═══ The data
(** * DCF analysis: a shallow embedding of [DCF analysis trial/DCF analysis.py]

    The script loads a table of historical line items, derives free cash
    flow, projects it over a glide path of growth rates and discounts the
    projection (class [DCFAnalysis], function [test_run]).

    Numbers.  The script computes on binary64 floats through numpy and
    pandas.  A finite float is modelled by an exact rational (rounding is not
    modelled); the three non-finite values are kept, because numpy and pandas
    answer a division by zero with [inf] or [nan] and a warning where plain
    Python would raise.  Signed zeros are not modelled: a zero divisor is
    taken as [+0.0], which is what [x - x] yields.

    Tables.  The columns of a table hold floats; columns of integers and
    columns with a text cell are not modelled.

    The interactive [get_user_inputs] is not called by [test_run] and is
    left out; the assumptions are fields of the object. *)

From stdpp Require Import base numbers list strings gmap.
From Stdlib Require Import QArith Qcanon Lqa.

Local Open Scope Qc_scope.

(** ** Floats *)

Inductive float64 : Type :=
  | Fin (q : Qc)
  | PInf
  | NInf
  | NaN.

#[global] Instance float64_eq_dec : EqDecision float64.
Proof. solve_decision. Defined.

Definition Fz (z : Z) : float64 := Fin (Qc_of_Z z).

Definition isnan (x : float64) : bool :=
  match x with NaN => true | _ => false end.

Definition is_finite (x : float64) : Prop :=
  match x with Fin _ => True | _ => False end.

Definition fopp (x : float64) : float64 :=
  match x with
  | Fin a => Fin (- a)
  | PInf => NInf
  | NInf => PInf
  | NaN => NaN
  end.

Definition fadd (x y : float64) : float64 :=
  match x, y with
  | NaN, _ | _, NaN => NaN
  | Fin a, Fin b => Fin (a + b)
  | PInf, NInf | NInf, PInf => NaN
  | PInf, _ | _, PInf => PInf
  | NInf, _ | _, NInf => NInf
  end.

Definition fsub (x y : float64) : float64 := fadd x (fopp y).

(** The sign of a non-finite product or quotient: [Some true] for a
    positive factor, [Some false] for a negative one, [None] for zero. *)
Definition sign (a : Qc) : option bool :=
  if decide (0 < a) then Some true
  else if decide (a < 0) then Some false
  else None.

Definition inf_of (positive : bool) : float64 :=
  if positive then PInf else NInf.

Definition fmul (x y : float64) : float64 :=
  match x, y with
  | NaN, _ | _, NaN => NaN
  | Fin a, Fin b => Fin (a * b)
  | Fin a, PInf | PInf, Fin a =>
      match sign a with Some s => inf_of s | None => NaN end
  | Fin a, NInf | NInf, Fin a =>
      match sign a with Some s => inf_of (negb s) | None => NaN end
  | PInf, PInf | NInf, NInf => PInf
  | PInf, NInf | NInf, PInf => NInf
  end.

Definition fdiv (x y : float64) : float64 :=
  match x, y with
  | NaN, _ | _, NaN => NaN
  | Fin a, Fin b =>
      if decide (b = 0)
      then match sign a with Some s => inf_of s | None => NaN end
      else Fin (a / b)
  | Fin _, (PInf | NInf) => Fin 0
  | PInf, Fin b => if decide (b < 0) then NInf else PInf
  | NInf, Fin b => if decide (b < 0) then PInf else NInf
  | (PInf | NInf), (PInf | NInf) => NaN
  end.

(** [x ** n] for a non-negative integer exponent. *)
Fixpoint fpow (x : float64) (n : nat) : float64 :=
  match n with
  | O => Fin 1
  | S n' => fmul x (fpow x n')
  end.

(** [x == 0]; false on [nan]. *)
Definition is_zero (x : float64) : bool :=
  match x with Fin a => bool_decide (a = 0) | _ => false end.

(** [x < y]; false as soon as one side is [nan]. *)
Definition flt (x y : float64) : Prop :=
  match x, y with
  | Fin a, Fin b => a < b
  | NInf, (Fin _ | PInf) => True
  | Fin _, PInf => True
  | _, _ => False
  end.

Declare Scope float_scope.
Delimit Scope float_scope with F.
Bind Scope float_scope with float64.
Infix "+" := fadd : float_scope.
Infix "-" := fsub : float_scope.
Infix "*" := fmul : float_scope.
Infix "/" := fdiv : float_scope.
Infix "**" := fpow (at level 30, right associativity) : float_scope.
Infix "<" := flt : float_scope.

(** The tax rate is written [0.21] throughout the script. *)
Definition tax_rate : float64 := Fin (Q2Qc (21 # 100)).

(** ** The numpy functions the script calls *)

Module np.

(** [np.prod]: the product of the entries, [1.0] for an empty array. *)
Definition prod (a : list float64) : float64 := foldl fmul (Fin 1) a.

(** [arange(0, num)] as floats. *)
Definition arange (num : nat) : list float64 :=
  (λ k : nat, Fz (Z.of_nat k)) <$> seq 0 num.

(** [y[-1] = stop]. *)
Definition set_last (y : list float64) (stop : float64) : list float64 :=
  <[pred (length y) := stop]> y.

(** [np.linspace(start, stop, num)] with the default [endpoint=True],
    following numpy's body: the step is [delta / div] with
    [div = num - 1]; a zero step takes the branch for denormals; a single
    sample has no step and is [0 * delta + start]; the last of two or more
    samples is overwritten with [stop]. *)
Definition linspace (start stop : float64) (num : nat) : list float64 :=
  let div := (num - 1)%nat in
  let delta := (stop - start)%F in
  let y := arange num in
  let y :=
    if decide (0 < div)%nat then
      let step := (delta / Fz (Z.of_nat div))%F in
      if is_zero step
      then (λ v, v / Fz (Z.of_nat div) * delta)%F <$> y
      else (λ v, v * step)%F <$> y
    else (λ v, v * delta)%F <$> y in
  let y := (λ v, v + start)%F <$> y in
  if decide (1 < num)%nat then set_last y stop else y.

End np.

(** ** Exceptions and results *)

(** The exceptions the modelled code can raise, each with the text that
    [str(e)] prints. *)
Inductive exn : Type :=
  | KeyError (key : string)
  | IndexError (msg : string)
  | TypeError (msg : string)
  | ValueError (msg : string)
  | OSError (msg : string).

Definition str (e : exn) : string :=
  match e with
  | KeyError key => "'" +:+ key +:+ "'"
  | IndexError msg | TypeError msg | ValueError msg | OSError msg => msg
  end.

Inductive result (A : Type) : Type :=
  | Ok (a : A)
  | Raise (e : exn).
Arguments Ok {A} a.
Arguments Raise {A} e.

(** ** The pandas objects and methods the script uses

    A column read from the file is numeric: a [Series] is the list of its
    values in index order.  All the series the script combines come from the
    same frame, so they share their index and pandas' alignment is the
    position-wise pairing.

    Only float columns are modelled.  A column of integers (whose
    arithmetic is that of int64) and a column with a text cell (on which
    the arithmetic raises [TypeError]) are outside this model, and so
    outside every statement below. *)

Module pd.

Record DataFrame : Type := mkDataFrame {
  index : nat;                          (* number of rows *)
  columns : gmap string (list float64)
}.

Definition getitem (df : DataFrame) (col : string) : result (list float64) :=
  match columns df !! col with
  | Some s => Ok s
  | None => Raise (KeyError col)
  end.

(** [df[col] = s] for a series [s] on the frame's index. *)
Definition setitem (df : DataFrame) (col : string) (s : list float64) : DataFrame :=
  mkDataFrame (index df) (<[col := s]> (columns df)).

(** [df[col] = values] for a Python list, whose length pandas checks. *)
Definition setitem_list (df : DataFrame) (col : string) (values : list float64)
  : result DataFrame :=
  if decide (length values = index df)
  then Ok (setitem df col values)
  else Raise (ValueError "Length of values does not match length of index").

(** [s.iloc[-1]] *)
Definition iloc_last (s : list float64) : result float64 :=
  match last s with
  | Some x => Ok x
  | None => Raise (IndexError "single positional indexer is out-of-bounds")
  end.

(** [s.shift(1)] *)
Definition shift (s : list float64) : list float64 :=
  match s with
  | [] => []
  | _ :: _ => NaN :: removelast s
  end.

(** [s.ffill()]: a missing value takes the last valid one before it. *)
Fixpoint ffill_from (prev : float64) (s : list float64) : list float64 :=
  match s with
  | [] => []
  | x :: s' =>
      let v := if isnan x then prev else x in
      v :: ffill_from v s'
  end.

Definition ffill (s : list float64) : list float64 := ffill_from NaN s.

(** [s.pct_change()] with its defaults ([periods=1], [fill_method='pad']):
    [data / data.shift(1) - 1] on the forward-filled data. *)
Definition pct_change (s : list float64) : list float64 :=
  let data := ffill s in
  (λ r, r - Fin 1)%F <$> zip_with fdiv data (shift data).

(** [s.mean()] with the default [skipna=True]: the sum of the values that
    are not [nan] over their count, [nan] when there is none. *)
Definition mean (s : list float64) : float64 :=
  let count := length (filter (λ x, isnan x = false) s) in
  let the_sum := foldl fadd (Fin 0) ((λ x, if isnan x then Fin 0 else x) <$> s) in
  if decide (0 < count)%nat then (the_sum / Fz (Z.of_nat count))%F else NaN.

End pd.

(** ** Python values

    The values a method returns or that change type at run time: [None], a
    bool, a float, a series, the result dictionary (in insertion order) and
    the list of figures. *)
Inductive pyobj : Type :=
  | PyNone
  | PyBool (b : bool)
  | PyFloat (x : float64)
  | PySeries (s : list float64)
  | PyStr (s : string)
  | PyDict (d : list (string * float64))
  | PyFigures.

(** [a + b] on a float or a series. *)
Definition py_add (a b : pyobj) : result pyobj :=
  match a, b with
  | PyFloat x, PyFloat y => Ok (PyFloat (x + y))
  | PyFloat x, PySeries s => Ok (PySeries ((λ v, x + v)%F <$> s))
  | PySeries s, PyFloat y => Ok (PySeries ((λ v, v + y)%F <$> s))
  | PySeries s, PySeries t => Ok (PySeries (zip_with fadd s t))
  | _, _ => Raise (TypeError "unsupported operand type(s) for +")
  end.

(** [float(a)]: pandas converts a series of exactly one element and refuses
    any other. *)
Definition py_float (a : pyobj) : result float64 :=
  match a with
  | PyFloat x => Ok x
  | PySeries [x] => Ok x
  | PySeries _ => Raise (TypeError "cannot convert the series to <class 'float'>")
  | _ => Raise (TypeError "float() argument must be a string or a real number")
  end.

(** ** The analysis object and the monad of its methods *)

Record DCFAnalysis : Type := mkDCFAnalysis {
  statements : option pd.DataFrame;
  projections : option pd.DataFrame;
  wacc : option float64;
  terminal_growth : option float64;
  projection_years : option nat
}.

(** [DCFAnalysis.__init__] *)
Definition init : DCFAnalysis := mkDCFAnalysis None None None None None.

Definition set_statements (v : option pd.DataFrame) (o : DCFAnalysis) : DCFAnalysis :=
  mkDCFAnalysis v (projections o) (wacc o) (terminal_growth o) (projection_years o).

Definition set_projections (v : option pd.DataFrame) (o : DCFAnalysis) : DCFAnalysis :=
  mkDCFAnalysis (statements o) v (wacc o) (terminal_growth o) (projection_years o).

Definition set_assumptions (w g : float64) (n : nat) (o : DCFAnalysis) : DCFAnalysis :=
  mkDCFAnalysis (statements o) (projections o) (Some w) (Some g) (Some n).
══════
* _Description of the task_
Copy the lines above exactly. Start with the line containing "let v := if isnan x then prev else x in", end with the line containing "(** [s.mean()] with", and include both.

* _Response box_
      let v := if isnan x then prev else x in
      v :: ffill_from v s'
  end.

Definition ffill (s : list float64) : list float64 := ffill_from NaN s.

(** [s.pct_change()] with its defaults ([periods=1], [fill_method='pad']):
    [data / data.shift(1) - 1] on the forward-filled data. *)
Definition pct_change (s : list float64) : list float64 :=
  let data := ffill s in
  (λ r, r - Fin 1)%F <$> zip_with fdiv data (shift data).

(** [s.mean()] with the default [skipna=True]: the sum of the values that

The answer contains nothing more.